Cose inutili e disordinate di cui c’è molto bisogno in tempo di crisi
26 Marzo 2009
Caro congressista, in questi tre giorni la politica ti racconterà molte cose ispirate all’utile e all’ordine. Ebbene, io ti parlerò di cose inutili e in disordine. Non politica, affari esteri ed economia, ma letteratura e cinema. Saranno questi i miei appunti dall’America per te. Sei dentro la sceneggiatura della Grande Crisi che dall’Hudson River ha attraversato l’Atlantico fino a bussare alla porta della tua casa.
Negli anni Trenta John Dos Passos la raccontò in The Big Money, un libro che nel 1936 gli valse la copertina del settimanale Time. Era il volume finale della sua trilogia americana, la storia del crac di Wall Street raccontata con il respiro del classico e l’innovazione narrativa del pioniere delle lettere. Il tuo prossimo americano in quegli anni poteva leggere Dos Passos e comprendere la rovina costruita da un popolo con le sue stesse mani; poteva abbandonarsi alla Buona Terra di Pearl S. Buck, scrittrice che fece fiorire sulla labbra del contadino cinese parole che oggi, di fronte al crollo del castello di carta, suonano profetiche: “Se si comincia a vendere la terra è la fine di una famiglia”; poteva viaggiare nela spietata iperrealtà del Giorno della locusta di Nathanael West; poteva immergersi nelle visioni fantascientifiche del Mondo Nuovo di Aldous Huxley.

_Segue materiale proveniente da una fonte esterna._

Lemma sweep_rejected_changes_nothing_witness :
  let env := surroundings true (fun _ => false) [] in
  let w := world_of [stored "M1" (Some "READ") false false] in
  messages (snd (syncMessagesWithServer acme env w))
  = [stored "M1" (Some "READ") false false].
Proof.
  apply (@sweep_rejected_changes_nothing acme (surroundings true (fun _ => false) [])
           (world_of [stored "M1" (Some "READ") false false])).
  reflexivity.
Defined.

(** X6.  When no row of the instance has a flag off, a sweep sends no
    request and leaves the table as it is, whatever the surroundings:
    settled rows, and rows of other instances, are never forwarded
    again. *)
Theorem sweep_settled_table_is_noop (this : Instance) (env : Env) (w : W) :
  filter (unsynced (instance_key this)) (messages w) = [] ->
  let result := syncMessagesWithServer this env w in
  sent (snd result) = sent w /\ messages (snd result) = messages w.
Proof.
  intros Hnone result. unfold result. destruct (db_up env) eqn:Hup.
  - destruct (syncMessagesWithServer_run this env w Hup) as (_ & Hsent & Hmsgs & _).
    rewrite Hsent, Hmsgs, Hnone. cbn. rewrite app_nil_r. auto.
  - rewrite (syncMessagesWithServer_down this env w Hup). cbn. auto.
Qed.

Lemma sweep_settled_table_is_noop_witness :
  let env := surroundings true (fun _ => true) [] in
  let other := mkRow "M9" None None None None false None None None None None None
                     false false "other_5511911111111" "5511977776666" in
  let w := world_of [stored "M1" (Some "READ") true true; other] in
  let result := syncMessagesWithServer acme env w in
  sent (snd result) = [] /\ messages (snd result) = messages w.
Proof.
  intros env other w.
  apply (@sweep_settled_table_is_noop acme env w). reflexivity.
Defined.

(* ================================================================== *)
(** * Incoming messages *)

Section Incoming.
Variable this : Instance.

(** The loop over the automatic messages changes nothing of the state
    the model keeps; it returns when every automatic message does. *)
Lemma auto_messages_state (S : Type) (xs : list DBAutomaticMessage)
    (f : DBAutomaticMessage -> Outcome unit) env (s : S) :
  snd (for_of xs (fun x => of_outcome (f x)) env s) = s.
Proof.
  induction xs as [|x xs IH]; cbn [for_of]; [reflexivity|].
  unfold bind, of_outcome at 1. destruct (f x) as [[]|e]; [exact IH|reflexivity].
Qed.

Lemma auto_messages_return (S : Type) (xs : list DBAutomaticMessage)
    (f : DBAutomaticMessage -> Outcome unit) env (s : S) :
  (forall x, In x xs -> f x = Returned tt) ->
  for_of xs (fun x => of_outcome (f x)) env s = (Returned tt, s).
Proof.
  induction xs as [|x xs IH]; cbn [for_of]; intros Hall; [reflexivity|].
  unfold bind, of_outcome at 1. rewrite (Hall x) by (left; reflexivity).
  apply IH. intros y Hy. apply Hall. right. exact Hy.
Qed.

Lemma auto_messages_throw (S : Type) (xs : list DBAutomaticMessage)
    (f : DBAutomaticMessage -> Outcome unit) env (s : S) :
  (exists x e, In x xs /\ f x = Thrown e) ->
  exists e, for_of xs (fun x => of_outcome (f x)) env s = (Thrown e, s).
Proof.
  induction xs as [|x xs IH]; cbn [for_of]; intros (y & e & Hin & Hy); [contradiction|].
  unfold bind, of_outcome at 1. destruct (f x) as [[]|e'] eqn:Hx.
  - apply IH. destruct Hin as [-> | Hin]; [congruence|]. exists y, e. auto.
  - exists e'. reflexivity.
Qed.

(** Reduction of the body of a task down to the outcomes the surroundings
    decide. *)
Ltac run_js :=
  cbv beta iota zeta delta
    [bind ask local try_catch of_outcome setData setError on_log modify lift
     catch_null axios ret pool_query_w_mensagens updateMessage saveMessage
     getDBConnection execute logWithDate console_error save get throw
     finishedAt new_Log fst snd].

(** The task up to the test: the chat is read and the automatic messages
    are run. *)
Ltac enter_task Hchat :=
  unfold onReceiveMessage_task;
  unfold bind at 1; unfold ask at 1; unfold local; unfold try_catch at 1;
  unfold bind at 1; rewrite Hchat; unfold of_outcome at 1;
  unfold bind at 1.

(** What a message that is dropped leaves: three console lines. *)
Lemma onReceiveMessage_task_drops message env (w : W) :
  (exists e, getChat env message = Thrown e)
  \/ (exists chat, getChat env message = Returned chat
       /\ ((exists am e, In am (autoMessages this)
                         /\ runAutoMessage env am message (chat_user chat) = Thrown e)
           \/ ((forall am, In am (autoMessages this) ->
                   runAutoMessage env am message (chat_user chat) = Returned tt)
               /\ accepted this env message chat = true
               /\ ((exists e, messageParser env message = Thrown e)
                   \/ messageParser env message = Returned None)))) ->
  onReceiveMessage_task this message env w
  = (Returned tt,
     mkWorld (messages w) (sent w) (files w)
       (((console w ++ ["log save error:"]) ++ ["undefined"])
          ++ [(tag this ++ " Message failure => " ++ id_serialized message)%string])%list).
Proof.
  intros [[e Hchat] | (chat & Hchat & [(am & e & Hin & Ham) | (Hauto & Hacc & Hparse)])].
  - unfold onReceiveMessage_task.
    unfold bind at 1. unfold ask at 1. unfold local. unfold try_catch at 1.
    unfold bind at 1. rewrite Hchat. run_js. reflexivity.
  - enter_task Hchat.
    match goal with
    | |- context [for_of ?xs ?f env ?s] =>
        assert (He : exists e', for_of xs f env s = (Thrown e', s))
          by (apply (@auto_messages_throw _ xs
                       (fun am => runAutoMessage env am message (chat_user chat)) env s);
              exists am, e; auto)
    end.
    destruct He as [e' ->]. run_js. reflexivity.
  - enter_task Hchat.
    rewrite (auto_messages_return _
               (fun am => runAutoMessage env am message (chat_user chat)))
      by exact Hauto.
    fold (accepted this env message chat). rewrite Hacc.
    unfold bind at 1.
    destruct Hparse as [[e Hparse] | Hparse]; rewrite Hparse; run_js; reflexivity.
Qed.

(** A message the test turns down: the table, the requests and the files
    stay, whatever the automatic messages do. *)
Lemma onReceiveMessage_task_filtered message env (w : W) chat :
  getChat env message = Returned chat ->
  accepted this env message chat = false ->
  exists w',
    onReceiveMessage_task this message env w = (Returned tt, w')
    /\ messages w' = messages w
    /\ sent w' = sent w
    /\ files w' = files w.
Proof.
  intros Hchat Hacc.
  enter_task Hchat.
  match goal with
  | |- context [for_of ?xs ?f env ?s] =>
      assert (Hstate : snd (for_of xs f env s) = s)
        by apply (@auto_messages_state _ xs
                    (fun am => runAutoMessage env am message (chat_user chat)) env s);
      destruct (for_of xs f env s) as [[[]|e] s1]
  end; cbn [snd] in Hstate; subst s1.
  - fold (accepted this env message chat). rewrite Hacc.
    eexists. split; [run_js; reflexivity|]. cbn. auto.
  - eexists. split; [run_js; reflexivity|]. cbn. auto.
Qed.

(** A message that passes the test and is parsed: the row is written when
    the database answers, the request is sent in every case, and both flags
    are raised when the pool answers and [w_mensagens] holds the
    identifier. *)
Lemma onReceiveMessage_task_stores message env (w : W) chat pm :
  getChat env message = Returned chat ->
  (forall am, In am (autoMessages this) ->
     runAutoMessage env am message (chat_user chat) = Returned tt) ->
  accepted this env message chat = true ->
  messageParser env message = Returned (Some pm) ->
  exists w',
    onReceiveMessage_task this message env w = (Returned tt, w')
    /\ sent w' = (sent w ++ [receive_message_request this (chat_user chat) pm])%list
    /\ messages w'
       = (if db_up env
          then (if pool_up env
                then match find (String.eqb (pm_ID pm)) (w_mensagens env) with
                     | Some _ => UPDATE None (Some true) (Some true) (pm_ID pm)
                     | None => fun rows => rows
                     end
                else fun rows => rows)
                 (INSERT (saveMessage_params this pm (chat_user chat)) (messages w))
          else messages w)
    /\ files w' = files w.
Proof.
  intros Hchat Hauto Hacc Hparse.
  enter_task Hchat.
  rewrite (auto_messages_return _
             (fun am => runAutoMessage env am message (chat_user chat)))
    by exact Hauto.
  fold (accepted this env message chat). rewrite Hacc.
  unfold bind at 1. rewrite Hparse. unfold of_outcome at 1.
  fold (receive_message_request this (chat_user chat) pm).
  destruct (db_up env) eqn:Hdb, (pool_up env) eqn:Hpool,
    (remote env (receive_message_request this (chat_user chat) pm)) eqn:Hrem,
    (find (String.eqb (pm_ID pm)) (w_mensagens env)) eqn:Hfind;
    eexists;
    (split;
     [ run_js; rewrite ?Hdb, ?Hpool, ?Hrem, ?Hfind; run_js;
       rewrite ?Hdb, ?Hpool, ?Hrem, ?Hfind; run_js; reflexivity
     | cbn [messages sent files]; repeat split; reflexivity ]).
Qed.
End Incoming.

(** X7.  A message that the test of [onReceiveMessage] turns down (group
    chat, message not from now, status, blocked type or blocked contact)
    leaves no trace, whatever the automatic messages do: the task returns,
    no row is written, no request is sent and no file is written. *)
Theorem filtered_message_leaves_no_trace
    (this : Instance) (message : Message) (env : Env) (w : W) (chat : Chat) :
  getChat env message = Returned chat ->
  accepted this env message chat = false ->
  let result := onReceiveMessage_task this message env w in
  fst result = Returned tt
  /\ messages (snd result) = messages w
  /\ sent (snd result) = sent w
  /\ files (snd result) = files w.
Proof.
  intros Hchat Hacc result.
  destruct (onReceiveMessage_task_filtered this message env w Hchat Hacc)
    as (w' & Hrun & Hm & Hs & Hf).
  unfold result. rewrite Hrun. cbn. auto.
Qed.

Lemma filtered_message_leaves_no_trace_witness :
  let env := surroundings true (fun _ => true) [] in
  let w := world_of [stored "M1" (Some "READ") true true] in
  let result := onReceiveMessage_task acme (mkMessage "M2" "call_log" false 0) env w in
  fst result = Returned tt
  /\ messages (snd result) = [stored "M1" (Some "READ") true true]
  /\ sent (snd result) = []
  /\ files (snd result) = [].
Proof.
  apply (@filtered_message_leaves_no_trace acme (mkMessage "M2" "call_log" false 0)
           (surroundings true (fun _ => true) [])
           (world_of [stored "M1" (Some "READ") true true])
           (mkChat "5511988887777" false)).
  - reflexivity.
  - reflexivity.
Defined.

Anni di carestia per i mestieri, anni fertili per le arti.
Sono queste le cose inutili e in disordine di cui voglio parlarti.
Oggi la storia si ripete. La Grande Crisi è una landa desolata dove calvalcano uomini solitari. Mentre l’Europa invecchia e si piega senza spiegarsi, la letteratura e il cinema americano battono una nuova pista per quelli che non vorranno guardarsi indietro. E’ il tema dell’avventura e della giovinezza a scolpire le pagine dell’immaginario, come nell’opera di Cormac McCarthy nella Trilogia della Frontiera, forziere dello spirito americano o nel sorprendente Liberation di Brian Francis Slattery dove l’America è proiettata in un cataclisma economico-finanziario, il dollaro è colato a picco, il paese è frantumato e in preda alla guerra civile e un gruppo di criminali, gli Slick Six, si incarica di far risorgere gli Stati Uniti. Fiction è realtà. Immagina, caro lettore, se in Italia vi fosse solo uno di questi scrittori, magari l’ombra di un Christopher Buckley che in Boomsday ormai più di due anni fa dipingeva con sorridenti rasoiate il degrado della generazione dei baby boomers (quella che ha tirato su e poi abbattuto i pilastri della Grande Crisi). Immagina Woody Allen che sul New Yorker scrive un racconto-vendetta sul re del crac, Bernard Madoff. Per te, è l’Immaginazione dell’Impossibile.
Guardati intorno, mentre passeggi per la Fiera di Roma e segui il congresso del partito e senti Silvio Berlusconi, un rivoluzionario con il tocco arruffato della leggerezza. Ora capisci: non è la politica in crisi nel tuo Paese, è la letteratura men che aggrinzanata, il cinema più che gomorresco, il buffet (as)saggistico, il giornalismo retroscenico e l’intellettuale scenico. “Nada nostro che sei nel nada, nada sia il tuo nome ed il tuo regno, nada la tua volontà in nada come in nada. Dacci oggi il nostro nada quotidiano e rimetti a noi i nostri nada come noi rimettiamo ai nostri nada e liberaci dal nada; pues nada” scriveva Ernest Hemingway.
Dopo il congresso, dopo l’ordine e l’utile della politica, mio caro lettore-congressista ti prego, vai al cinema a dare uno sguardo a Gran Torino. E’ un film esploso dalla 44 magnum dell’ispettore Callaghan, quel Clint Eastwood che racconta un’America in transition con gli occhi di un veterano della guerra in Corea e le (dis)avventure americane di una famiglia di immigrati vietnamiti. Gran Torino è la sua Ford, un cimelio sportivo. Il resto per lui non esiste. E invece, improvvisamente, il sole nascente dell’oriente torna nella sua vita e il protagonista Walt-Eastwood combatterà ancora come un leone.
L’opera di questo figlio di un operaio in una fabbrica d’acciaio ti darà ancora una chiave per entrare nelle stanze dell’America, nella sua crisi (dis)piegata che oggi è la nostra incertezza mai spiegata. E’ la ragione delle cose di cui ti ho parlato qui in questo foglio così fieramente Occidentale, è il senso delle cose inutili, disordinate e più che mai oggi necessarie.